Raschke’s post is fruitfully read together with Christopher DeMuth’s article in the Weekly Standard, “The Real Cliff.” DeMuth covers much of the same ground as Raschke concerning Keynesianism, adding that Keynesian ideas were proposed on the assumption that nations would willingly tighten their belts in good economic times, producing surpluses to balance the deficits needed in bad times. This was a political miscalculation, however, as politicians, and the publics they served, found it easier to focus on present demands rather than planning for the future; deficit spending became normal practice. DeMuth points out that in the U.S., in only five years since 1960 has the budget been in balance or surplus. DeMuth also adds that conservative aversion to taxes has also contributed to the debt crisis. In the early 1980s supply side economics proposed that tax cuts could provide a stimulus to the economy, but its advocates mistakenly believed that the public would not tolerate increasing deficits and debt, leading to corresponding cuts in spending. The conservatives had made the same political miscalculation as the Keynesians, with the same fiscal results.
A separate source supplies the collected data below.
(* ===== verification/AdditionalSpec.v ===== *)
(** * What an additional connect promises

    The new link is installed with its own TLS context in a slot that was
    free; every failure gives back the descriptor and the context it made and
    leaves the links alone. *)
From stdpp Require Import functions strings.
From S2P Require Import Prelude Bytes Ring Pack PackSpec Crypto Conn Tunnel ConnInv WorldInv ChannelInv.
Import Writer Reader Spec Reader_correct.
From S2P Require Import ConnEx TcpSocket TcpSocketSpec Http HttpSpec LoginPack LoginPackSpec HelloSpec Login LoginInv LoginSpec Dial Additional.

(** ** A slot joins the links *)

Lemma active_join l i ts ts' : l !! i = Some ts -> ts_active ts = false -> ts_active ts' = true ->
  active_count (<[i := ts']> l) = active_count l + 1.
Proof.
  intros Hi Ha Ha'. pose proof (lookup_lt_Some _ _ _ Hi). unfold active_count.
  rewrite <- (take_drop_middle l i ts) at 2 by done. rewrite insert_take_drop by done.
  rewrite !filter_app, filter_cons_True, filter_cons_False by congruence. slia.
Qed.

(** The links after [install]. *)
Definition joined (slot fd ctx direction now : Z) (ts : tcp_sock) (c : connection) : connection :=
  c <| c_additional := <[Z.to_nat slot := new_link fd ctx direction now ts]> (c_additional c) |>
    <| c_num_additional := c_num_additional c + 1 |> <| c_additional_failed_count := 0 |>.

Lemma filter_head (x : Z) l : filter (fun p => p <> 0) (x :: l) = filter (fun p => p <> 0) [x] ++ filter (fun p => p <> 0) l.
Proof. exact (filter_app _ [x] l). Qed.

Lemma core_join freed c i ts ts' :
  links_core freed c -> c_additional c !! i = Some ts -> slot_ok ts' -> ts_ssl_ctx ts' <> 0 ->
  ts_ssl_ctx ts' ∉ owners c -> ts_ssl_ctx ts' ∉ freed ->
  links_core freed (c <| c_additional := <[i := ts']> (c_additional c) |>).
Proof.
  intros (Hl & Hs & Hnd & Hf & H0) Hi Hok Hne Hown Hfr. pose proof (lookup_lt_Some _ _ _ Hi).
  set (ow l := filter (fun p => p <> 0) (map ts_ssl_ctx l)).
  assert (Eo : owners c = filter (fun p => p <> 0) [c_ssl c] ++ ow (take i (c_additional c)) ++ filter (fun p => p <> 0) [ts_ssl_ctx ts] ++
    ow (drop (S i) (c_additional c))).
  { unfold owners, ow. rewrite <- (take_drop_middle (c_additional c) i ts) at 1 by done.
    by rewrite filter_head, map_app, filter_app, map_cons, (filter_head (ts_ssl_ctx ts)). }
  assert (Eo' : owners (c <| c_additional := <[i := ts']> (c_additional c) |>) =
    filter (fun p => p <> 0) [c_ssl c] ++ ow (take i (c_additional c)) ++ [ts_ssl_ctx ts'] ++ ow (drop (S i) (c_additional c))).
  { unfold owners, ow. change (c_additional (c <| c_additional := ?l |>)) with l. change (c_ssl (c <| c_additional := _ |>)) with (c_ssl c).
    rewrite insert_take_drop by done. rewrite filter_head, map_app, filter_app, map_cons.
    do 2 f_equal. by apply filter_cons_True. }
  unfold links_core. rewrite Eo'. rewrite Eo in *. cbn [c_additional upd].
  split; [by rewrite len_insert|]. split; [by apply Forall_insert|].
  set (A := filter _ [c_ssl c]) in *. set (B := ow (take _ _)) in *. set (C := filter _ [ts_ssl_ctx ts]) in *. set (D := ow (drop _ _)) in *.
  assert (Hp : A ++ B ++ [ts_ssl_ctx ts'] ++ D ≡ₚ ts_ssl_ctx ts' :: (A ++ B ++ D)) by solve_Permutation.
  assert (Hp2 : A ++ B ++ C ++ D ≡ₚ C ++ (A ++ B ++ D)) by solve_Permutation.
  rewrite Hp2 in Hnd, Hf, Hown. apply NoDup_app in Hnd as (_ & _ & Hnd). apply Forall_app in Hf as [_ Hf].
  rewrite Hp. split; [|split; [by constructor|done]]. constructor; [|done]. intros Hin. apply Hown, elem_of_app. by right.
Qed.

Lemma conn_join freed c slot fd ctx direction now ts :
  conn_ok freed c -> c_additional c !! Z.to_nat slot = Some ts -> ts_active ts = false ->
  ctx <> 0 -> ctx ∉ owners c -> ctx ∉ freed -> conn_ok freed (joined slot fd ctx direction now ts c).
Proof.
  intros (Hq & [Hl Hn] & Hs & Hf) Hi Ha H0 Ho Hfr. split; [exact Hq|]. split; [|split; [exact Hs|exact Hf]].
  split; [apply (core_join freed c (Z.to_nat slot) ts (new_link fd ctx direction now ts)); try done; by split; [right|]|].
  unfold joined. cbn [c_num_additional c_additional upd]. by rewrite Hn, (active_join _ _ ts).
Qed.

(** ** Steps on one part of the world *)

Section parts.
Context {U : Type} `{HK : Kernel} `{HO : OpenSSL} (F : Prop).
Implicit Types (cw : cworld U) (s : session) (y : os) (t : tls) (pr : bool).
Abbreviation W cw s y t pr := (DWorld (LWorld cw s) y t pr).

Lemma conn_step {A B} (m : St (cworld U) A) (f : A -> St (dworld U) B) P Q cw s y t pr :
  wpf F m P cw -> (forall a cw', P a cw' -> wpf F (f a) Q (W cw' s y t pr)) ->
  wpf F (on_conn m ≫= f) Q (W cw s y t pr).
Proof.
  unfold wpf, on_conn, io, mbind, St_bind. cbn. destruct (m cw) as [| |[a cw']]; [done|done|]. intros Hp Hf. by apply Hf.
Qed.
Lemma os_step {A B} (m : St os A) (f : A -> St (dworld U) B) P Q cw s y t pr :
  wp m P y -> (forall a y', P a y' -> wpf F (f a) Q (W cw s y' t pr)) ->
  wpf F (on_os m ≫= f) Q (W cw s y t pr).
Proof.
  unfold wp, wpf, on_os, mbind, St_bind. cbn. destruct (m y) as [| |[a y']]; [done|done|]. intros Hp Hf. by apply Hf.
Qed.
Lemma tls_step {A B} (m : St tls A) (f : A -> St (dworld U) B) P Q cw s y t pr :
  wp m P t -> (forall a t', P a t' -> wpf F (f a) Q (W cw s y t' pr)) ->
  wpf F (on_tls m ≫= f) Q (W cw s y t pr).
Proof.
  unfold wp, wpf, on_tls, mbind, St_bind. cbn. destruct (m t) as [| |[a t']]; [done|done|]. intros Hp Hf. by apply Hf.
Qed.
Lemma session_step {B} (f : session -> St (dworld U) B) Q cw s y t pr :
  wpf F (f s) Q (W cw s y t pr) -> wpf F (the_session ≫= f) Q (W cw s y t pr).
Proof. done. Qed.
Lemma conn_read_step {B} (f : connection -> St (dworld U) B) Q cw s y t pr :
  wpf F (f (w_conn cw)) Q (W cw s y t pr) -> wpf F (on_conn get_conn ≫= f) Q (W cw s y t pr).
Proof. done. Qed.

(** ** TLS objects *)

(** [p] is a pointer an allocation between the two states returned. *)
Definition allocated t t' (p : Z) : Prop := exists n, (t_calls t <= n < t_calls t')%nat /\ p = o_calloc n.

Lemma create_client_wp t : wp ssl_create_client (fun p t' =>
  t_ssl t' = t_ssl t /\ t_attempts t' = t_attempts t /\ (t_calls t <= t_calls t')%nat /\
  (p = 0 \/ allocated t t' p /\ p <> 0)) t.
Proof.
  unfold ssl_create_client. wp_step. unfold wp at 1, ossl. wp_step; [wp_step; split_and!; [done|done|cbn; lia|by left]|].
  wp_step. unfold wp at 1. wp_step. split_and!; [done|done|cbn; lia|].
  destruct (o_ctx_new _); [right; split; [exists (t_calls t); split; [cbn; lia|done]|lia]|by left].
Qed.

Definition free_of (p : Z) t : Prop := p ∉ t_ssl t.

Lemma do_handshake_wp n t :
  wp (do_handshake n) (fun _ t' => t_ssl t' = t_ssl t /\ (t_attempts t' <= t_attempts t + n)%nat /\ (t_calls t <= t_calls t')%nat) t.
Proof.
  revert t. induction n as [|n IH]; intros t; cbn [do_handshake]; [by wp_step; split; [|lia]|].
  wp_step. unfold wp at 1, modify. wp_step. unfold wp at 1, ossl. destruct (o_handshake _); [wp_step; split; [done|cbn; lia]| |wp_step; split; [done|cbn; lia]].
  eapply wp_mono; [apply IH|]. intros b t' [E Hl]. cbn in *. split; [done|lia].
Qed.

(** The handshake: on failure no SSL object is left. *)
Lemma ssl_connect_wp p fd t : wp (ssl_connect p fd) (fun r t' =>
  (t_attempts t' <= t_attempts t + MAX_HANDSHAKE_ATTEMPTS)%nat /\ (t_calls t <= t_calls t')%nat /\ (r = 0 -> p <> 0 /\ t_ssl t' = p :: t_ssl t) /\
  (r <> 0 -> p ∉ t_ssl t -> t_ssl t' = t_ssl t)) t.
Proof.
  unfold ssl_connect. wp_step; [wp_step; split_and!; [lia|lia|done..]|]. wp_step. unfold wp at 1, ossl.
  wp_step; [wp_step; split_and!; [cbn; lia|cbn; lia|done..]|]. wp_step. unfold wp at 1, modify. wp_step. unfold wp at 1.
  assert (Hfree : forall t2 : tls, t_ssl t2 = p :: t_ssl t -> p ∉ t_ssl t -> filter (fun x => x <> p) (t_ssl t2) = t_ssl t).
  { intros t2 -> Hp. rewrite filter_cons, decide_False by (intros Hx; by apply Hx). by apply filter_without. }
  wp_step.
  { wp_step. unfold ssl_free. wp_step. wp_step. split_and!; [cbn; lia|cbn; lia|done|]. intros _ Hp. by apply Hfree. }
  wp_step. eapply wp_mono; [apply do_handshake_wp|]. intros d t2 (E & Hl & Hc2). cbn in E, Hl, Hc2. wp_step.
  { wp_step. unfold ssl_free. wp_step. wp_step. split_and!; [done|cbn; lia|done|]. intros _ Hp. by apply Hfree. }
  wp_step. split_and!; [done|lia| |done]. intros _. split; [lia|done].
Qed.
End parts.

(** ** The answers *)

Section replies.
Context {U : Type} (stack : Z -> list Z) (Hstack : arrays_ok stack).
Implicit Types w : cworld U.

(** The bytes behind the header are those the array held before. *)
Lemma headers_rest fuel ssl n buf (got : list Z) w :
  reading ssl w -> len buf = n -> len got <= n - 1 -> n - 1 - len got < Z.of_nat fuel ->
  wp (read_headers fuel ssl n buf (len got)) (fun r _ => match r with
    | Some (buf', k', _) => len got <= k' /\ dr k' buf' = dr k' buf | None => True end) w.
Proof.
  revert buf got w. induction fuel as [|fuel IH]; intros buf got w Hw Hl Hk Hf; [lia|].
  pose proof (len_nonneg got). cbn [read_headers]. wp_step; [by wp_step|].
  wp_step. eapply wp_mono; [apply one_read; [done|lia]|]. intros e w1 (Ha & _ & Hd).
  destruct e as [bs| | |]; [|by wp_step..]. destruct (Hd bs eq_refl) as [Hle Hbs].
  wp_step; [by wp_step|]. assert (H1 : len bs = 1) by slia.
  apply wp_blit; [lia..|]. intros buf' Eb Hl' _.
  replace (len got + 1) with (len (got ++ bs)) by slia.
  assert (Hrest : forall j, len (got ++ bs) <= j -> dr j buf' = dr j buf).
  { intros j Hj. rewrite len_app in Hj. rewrite Eb, app_assoc, dr_app, dr_all by slia. cbn [app].
    rewrite dr_dr by slia. f_equal. slia. }
  destruct (tail_suffix (len (got ++ bs)) (tk (len (got ++ bs)) buf') buf') as (tail & Ht & _); [done|slia|].
  wp_step. eapply wp_lift; [exact Ht|]. wp_step; [wp_step; split; [slia|by apply Hrest]|].
  eapply wp_mono; [apply (IH buf' (got ++ bs)); [by eapply reading_after|lia|slia|slia]|].
  intros [[[buf2 k2] found]|] w2 E; [|done]. destruct E as [Hk2 E]. split; [slia|]. rewrite E. by apply Hrest.
Qed.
Raschke is right to call for a response to our debt crisis from political theologians, but Catholic social teaching already provides us with a tradition that has long grappled with the issues raised by Raschke, including the inadequacies of Keynesianism. In this post I will briefly outline the dialogue between Catholic social teaching and Keynesianism in the magisterial documents written in the 1960s and 1970s.
Prior to the Second World War, Catholic economic thinking had largely developed in dialogue with the German Historical School. This school of thought emerged in the second half of the nineteenth century in reaction against the liberal economics being produced in Great Britain. One of the key tenets of the Historical School was the denial that there are universal laws of economics, as liberal economics supposed. Instead, the Historical School economists proposed that the study of economics should be rooted in ethical principles and laws of development distinctive to each nation. As a result, Historical School economics tended to be nationalistic and was closely connected to the policies of the German Wilhelmine Empire in the years prior to the First World War.
It is easy to see how the Historical School would have been attractive to Catholic thinkers, especially since the “laws” proposed by liberal economists such as David Ricardo and Thomas Malthus resulted in scant wages and terrible working conditions for industrial workers. Yet this alliance also meant that early twentieth-century Catholic thinking on economics would tend to lack scientific rigor and be overly moralistic, and contributed to Catholics’ tendency to sympathize with ultra-right wing, nationalistic movements across Europe.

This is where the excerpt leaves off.